The Rub Off Effect


PUBLISHED: September 29, 2010

Theories abound about why, with so many tech tools at their disposal and so much time spent connected and tuned in, Americans seem to be losing touch with significant news and current events. One explanation: We’re losing the Rub Off Effect.

Just as ink used to rub off on the hands of newspaper readers – before the advent of soy-based printing materials – the news itself tended to rub off on people who had a paper delivered to their homes, even if it only sat on the kitchen table. Sound far-fetched? Consider the many ways in which we formerly came in passing contact with the day's news, and don't anymore.

Radio stations used to be required by law to present public service content which, in most cases, took the form of news. My first job out of college was in the news department at WABC in New York back when it was still a rock 'n' roll powerhouse. Despite the likelihood that our audience resented it, we interrupted Cousin Brucie and the other D-Js every hour for five minutes of no-nonsense news. Some listeners switched stations, but most stuck around; and the news rubbed off.

Today, music stations provide barely a smidgen of information, often limited to traffic and weather. For millions of listeners to satellite radio, inadvertent contact with news is even less likely unless they specifically seek a channel devoted to current events.

The situation was pretty much the same on TV, where almost every broadcast station stopped for news once or twice each night. Nowadays viewers can watch cable and satellite 24/7 without ever running the risk of hearing anything that could even loosely be called news.

Walking down the streets of most cities back in the day, news was always nearby. It was stacked up at newsstands and even shouted by vendors. People carried transistor radios whose messages resonated in the pre-earphone era. And it tended to rub off.

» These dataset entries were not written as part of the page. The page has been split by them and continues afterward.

Lemma write_dense_writes cfg events vecs subj oc sc now x :
  UserDenseVectors events vecs = Some subj → ids_ok (cp_ids x) → cp_collections x !! On = Some oc → cp_collections x !! Sn = Some sc →
  writes true (write_dense ctx ns cfg events vecs true) now x (λ r x', in_range (cp_ids x') →
    r = ((size vecs, size subj), []) ∧ dense_result (cfg_DenseSource cfg) (objectCreatedAtLookup events) now vecs subj x').
Proof.
  intros Hsubj Hok Ho Hs. unfold write_dense, sweep_dense.
  eapply writes_bind; [by apply UpsertDenseVectors_writes|]. intros e1 x1 (c1 & E1 & G1 & P1).
  destruct e1 as [|er e1]; cbn [nil_err negb]; [|apply writes_ret; intros Hin; by destruct (P1 Hin)]. rewrite Hsubj.
  eapply writes_bind; [apply (upsert_subjects_writes _ _ sc); [apply G1|by rewrite E1, lookup_insert_ne]|]. intros e2 x2 (c2 & E2 & G2 & P2).
  destruct e2 as [|er e2]; cbn [nil_err negb]; [|apply writes_ret; intros Hin; by destruct (P2 Hin)].
  eapply (writes_bind _ _ _ _ (λ _ x4, ∃ c3 c4, cp_collections x4 !! On = Some c3 ∧ cp_collections x4 !! Sn = Some c4 ∧ ids_grow (cp_ids x2) (cp_ids x4) ∧
    (in_range (cp_ids x4) → ∃ k3 k4 R3, im_rows (cp_ids x2) ⊆ R3 ∧ R3 ⊆ im_rows (cp_ids x4) ∧ swept_to (c := true) k3 c1 c3 ∧ swept_to (c := true) k4 c2 c4 ∧
       (∀ n, n ∈ k3 ↔ ∃ id, id ∈ (range_strings vecs).*1 ∧ R3 !! key EObject id = Some n) ∧
       (∀ n, n ∈ k4 ↔ ∃ id, id ∈ (range_strings subj).*1 ∧ im_rows (cp_ids x4) !! key ESubject id = Some n)))).
  - eapply writes_bind; [apply (CleanupStaleDensePoints_writes EObject On _ c1); [done|apply G2|rewrite E2, E1, lookup_insert_ne by done; apply lookup_insert_eq]|].
    intros r3 x3 (c3 & E3 & G3 & P3).
    eapply writes_bind; [apply (CleanupStaleDensePoints_writes ESubject Sn _ c2); [done|apply G3|rewrite E3, E2, lookup_insert_ne by done; apply lookup_insert_eq]|].
    intros r4 x4 (c4 & E4 & G4 & P4). apply writes_ret. exists c3, c4. split; [rewrite E4, E3, lookup_insert_ne by done; apply lookup_insert_eq|].
    split; [rewrite E4; apply lookup_insert_eq|]. split; [by eapply ids_grow_trans|]. intros Hin.
    destruct (P4 Hin) as (_ & k4 & S4 & K4). destruct (P3 (in_range_grow _ _ G4 Hin)) as (_ & k3 & S3 & K3).
    exists k3, k4, (im_rows (cp_ids x3)). split; [apply G3|]. split; [apply G4|done].
  - intros [] x4 (c3 & c4 & L3 & L4 & G4 & P4). apply writes_ret. intros Hin. split; [done|]. exists c3, c4. split; [done|]. split; [done|].
    destruct (P4 Hin) as (k3 & k4 & R3 & Hsub3 & Hsub4 & S3 & S4 & K3 & K4).
    assert (in_range (cp_ids x2)) as Hin2 by (by eapply in_range_grow). destruct (P2 Hin2) as (_ & Res2 & ->).
    destruct (P1 (in_range_grow _ _ G2 Hin2)) as (_ & Res1 & ->).
    assert (im_rows (cp_ids x1) ⊆ R3) as HR3 by (etransitivity; [apply G2|done]).
    pose proof (written_then_swept _ R3 _ _ _ _ _ _ _ _ _ _ HR3 Res1 (range_keys vecs) K3 S3) as ->.
    pose proof (written_then_swept _ _ _ _ _ _ _ _ _ _ _ _ (proj1 (proj2 G4)) Res2 (range_keys subj) K4 S4) as ->.
    assert (resolved R3 EObject (vec_keys vecs)) as Res3 by (intros id Hid; destruct (Res1 id Hid) as [n Hn]; exists n; by eapply lookup_weaken).
    rewrite <- (dense_points_mono R3 (im_rows (cp_ids x4))) by done.
    split; apply dense_holds_points; try apply G4; intros id Hid.
    + destruct (Res3 id Hid) as [n Hn]. exists n. by eapply lookup_weaken.
    + destruct (Res2 id Hid) as [n Hn]. exists n. eapply lookup_weaken; [done|apply G4].
Qed.

Lemma swept_nothing keep coll coll' : (∀ n, n ∉ keep) → swept_to (c := true) keep coll coll' → coll' = ∅.
Proof. intros Hk (_ & _ & Hd). apply map_eq. intros i. by rewrite Hd, lookup_empty. Qed.

Lemma dense_holds_empty R et strategy createdAt now : dense_holds R et strategy createdAt now ∅ ∅.
Proof. intros i p. rewrite lookup_empty. split; [done|]. intros (id & v & Hv & _). by rewrite lookup_empty in Hv. Qed.

Lemma clear_dense_writes strategy createdAt oc sc now x :
  ids_ok (cp_ids x) → cp_collections x !! On = Some oc → cp_collections x !! Sn = Some sc →
  writes true (clear_dense ctx ns true) now x (λ e x', in_range (cp_ids x') → e = [] ∧ dense_result strategy createdAt now ∅ ∅ x').
Proof.
  intros Hok Ho Hs. unfold clear_dense.
  eapply writes_bind; [by apply (CleanupStaleDensePoints_writes EObject On _ oc)|]. intros r1 x1 (c1 & E1 & G1 & P1).
  destruct r1 as [n|e]; [|apply writes_ret; intros Hin; by destruct (P1 Hin) as [[? ?] _]].
  eapply writes_bind; [apply (CleanupStaleDensePoints_writes ESubject Sn _ sc); [done|apply G1|by rewrite E1, lookup_insert_ne]|].
  intros r2 x2 (c2 & E2 & G2 & P2). apply writes_ret. intros Hin. destruct (P2 Hin) as [[m ->] (k2 & S2 & K2)]. split; [done|].
  destruct (P1 (in_range_grow _ _ G2 Hin)) as (_ & k1 & S1 & K1).
  rewrite (swept_nothing k1 oc c1) in E1 by (done || (intros i; rewrite K1; by intros (? & ?%elem_of_nil & _))).
  rewrite (swept_nothing k2 sc c2) in E2 by (done || (intros i; rewrite K2; by intros (? & ?%elem_of_nil & _))).
  exists ∅, ∅. split; [rewrite E2, E1, lookup_insert_ne by done; apply lookup_insert_eq|]. split; [rewrite E2; apply lookup_insert_eq|].
  split; apply dense_holds_empty.
Qed.

(** What training gives: the vectors, or why the SVD was refused. *)
Definition i2v_config (cfg : Config) : Item2VecConfig :=
  {| i2v_Dim := embedding_dim cfg; i2v_Window := 5; i2v_MinCount := 5; i2v_Epochs := 10; i2v_NegSamples := 5 |}.

Definition trained_as (cfg : Config) (events : list RawEvent) (now : Z) (r : gmap string (list float32) + error) : Prop :=
  if bool_decide (cfg_DenseSource cfg = DenseSourceItem2Vec)
  then ∃ vecs, r = inl vecs ∧ TrainItem2Vec (BuildInteractionSequences events) (i2v_config cfg) = Some vecs
  else SVDEmbeddings events (embedding_dim cfg) (lambda_of (cfg_Lambda cfg)) (unix now) = Some r.

Lemma item_vectors_writes cfg events now x :
  trains (cfg_DenseSource cfg) = true →
  writes true (item_vectors ctx ns cfg events) now x (λ r x', x' = x ∧ ∃ tr, trained_as cfg events now tr ∧
    match tr with
    | inl vecs => r = inl (vecs, true) ∧ ∀ item v, vecs !! item = Some v → length v = embedding_dim cfg
    | inr e => r = inr e
    end).
Proof.
  intros Ht. unfold item_vectors, trained_as, trains in *. destruct (bool_decide (cfg_DenseSource cfg = DenseSourceItem2Vec)).
  - destruct (TrainItem2Vec_fits (BuildInteractionSequences events) (i2v_config cfg)) as (vecs & Hv & _ & Hd). unfold i2v_config in *. rewrite Hv. apply writes_ret.
    split; [done|]. exists (inl vecs). split; [by exists vecs|]. done.
  - cbn [orb] in Ht. rewrite Ht. eapply (writes_bind _ _ _ _ (λ t y, t = now ∧ y = x)); [by apply writes_gets_now|]. intros ? ? [-> ->].
    destruct (SVDEmbeddings_fits events (embedding_dim cfg) (lambda_of (cfg_Lambda cfg)) (unix now)) as (r & Hr & Hv). rewrite Hr. apply writes_ret.
    split; [done|]. exists r. split; [done|]. destruct r as [vecs|e]; [|done]. by destruct Hv.
Qed.

(** No events, no vectors. *)
Lemma trained_empty cfg now : trained_as cfg [] now (inl ∅).
Proof.
  unfold trained_as. destruct (bool_decide _); [|by vm_compute].
  destruct (TrainItem2Vec_fits (BuildInteractionSequences []) (i2v_config cfg)) as (vecs & Hv & Hd & _).
  exists ∅. split; [done|]. rewrite Hv. f_equal. apply dom_empty_inv_L. rewrite Hd. case_decide; [done|]. apply set_eq. intros i.
  unfold eligible. cbn. rewrite elem_of_filter, elem_of_empty. tauto.
Qed.

(** The phase's answer, given what training gave. *)
Definition phase_result (cfg : Config) (events : list RawEvent) (now : Z) (x : Compute) (tr : gmap string (list float32) + error) (r : (nat * nat) * error) (x' : Compute) : Prop :=
  match tr with
  | inl vecs => ∃ subj, UserDenseVectors events vecs = Some subj ∧ r = ((size vecs, size subj), []) ∧
                  dense_result (cfg_DenseSource cfg) (objectCreatedAtLookup events) now vecs subj x'
  | inr e => r = ((0, 0)%nat, e) ∧ ensured x x'
  end.

Lemma runPhase2Dense_writes cfg now x :
  trains (cfg_DenseSource cfg) = true → ids_ok (cp_ids x) → existsb (λ r, bool_decide (er_namespace r = ns)) (cp_events x) = true →
  writes true (runPhase2Dense ctx ns cfg) now x (λ r x', in_range (cp_ids x') →
    ∃ tr, trained_as cfg (namespace_rows ns now x) now tr ∧ phase_result cfg (namespace_rows ns now x) now x tr r x').
Proof.
  intros Ht Hok Hev. unfold runPhase2Dense.
  eapply (writes_bind _ _ _ _ (λ r y, r = inl true ∧ y = x)); [apply writes_query; [done|]; by rewrite Hev|]. intros ? ? [-> ->].
  eapply writes_bind; [apply EnsureDenseCollections_writes|]. intros ? x1 [-> Hens]. pose proof Hens as (Hids & Hevs & Ho & Hs). cbn [nil_err negb].
  assert (namespace_rows ns now x1 = namespace_rows ns now x) as Hrows by (unfold namespace_rows; by rewrite Hevs).
  eapply (writes_bind _ _ _ _ (λ r y, r = inl (namespace_rows ns now x) ∧ y = x1)); [apply writes_query; [done|]; by rewrite Hrows|]. intros ? ? [-> ->].
  assert (ids_ok (cp_ids x1)) as Hok1 by (by rewrite Hids).
  assert (∀ vecs, vecs = ∅ → UserDenseVectors (namespace_rows ns now x) vecs = Some ∅) as Hpool by (intros vecs ->; unfold UserDenseVectors; by rewrite decide_True).
  destruct (namespace_rows ns now x) as [|e0 events0] eqn:Eev; [|set (events := e0 :: events0) in *].
  - rewrite Ht. eapply writes_bind; [by eapply clear_dense_writes|]. intros e x2 He. apply writes_ret. intros Hin. destruct (He Hin) as [-> Hres].
    exists (inl ∅). split; [apply trained_empty|]. exists ∅. split; [by apply Hpool|]. by rewrite map_size_empty.
  - eapply writes_bind; [by apply item_vectors_writes|]. intros r x2 [-> (tr & Htr & Hr)]. destruct tr as [vecs|e]; [destruct Hr as [-> Hd]|subst r].
    + case_decide as Hv.
      * subst vecs. eapply writes_bind; [by eapply clear_dense_writes|]. intros e x3 He. apply writes_ret. intros Hin. destruct (He Hin) as [-> Hres].
        exists (inl ∅). split; [done|]. exists ∅. split; [by apply Hpool|]. by rewrite map_size_empty.
      * destruct (UserDenseVectors_exact vecs (embedding_dim cfg) Hd events) as (subj & Hsubj & _).
        eapply writes_mono; [by eapply write_dense_writes|]. intros r x3 Hr Hin. destruct (Hr Hin) as [-> Hres]. exists (inl vecs). split; [done|]. by exists subj.
    + apply writes_ret. intros _. exists (inr e). split; [done|]. by split.
Qed.
End phase.
End writing.

Section theorems.
Context `{GoMath, GoRand, GoPow, GoRangeStrings, GonumSVD, SqlOrder}.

Many would argue that although these old-fashioned formats have largely disappeared, they've been replaced by faster, omnipresent computer devices that keep us better informed. But about what?

Vast numbers of young people don't even bother with e-mail anymore. They skip home pages of Yahoo or AOL, preferring Facebook for messaging and dwell on Internet pages that skip over news of the outside world almost entirely.

While information buzzes around us more than ever before, it has never been easier to tune out.

A strong counter argument to this rub off theory would seem to be provided in a lengthy report just released by the Pew Research Center, headlined: "Americans Spending More Time Following the News." After surveying 3,006 adults by telephone, the Pew study concludes, "instead of replacing traditional news platforms, Americans are increasingly integrating new technologies into their news consumption habits." As a result, "total minutes with news" has climbed from 67 per day in 2008 to 70 minutes today.

But very little explanation is offered about what constitutes "news." It may be that society's definition of news is changing even faster than its habits about how to get it. The tip-off comes in a footnote from Pew indicating, "The public struggled with a four-question current events quiz – just 14 percent answered all four correctly."

News need not be like bad tasting medicine, and it shouldn't be forced on consumers or slipped into their diets. But it helped when a little news rubbed off on people, and it's another troubling sign of our times that it doesn't happen much anymore.

(c) Peter Funt. This column was first distributed by the Cagle Syndicate.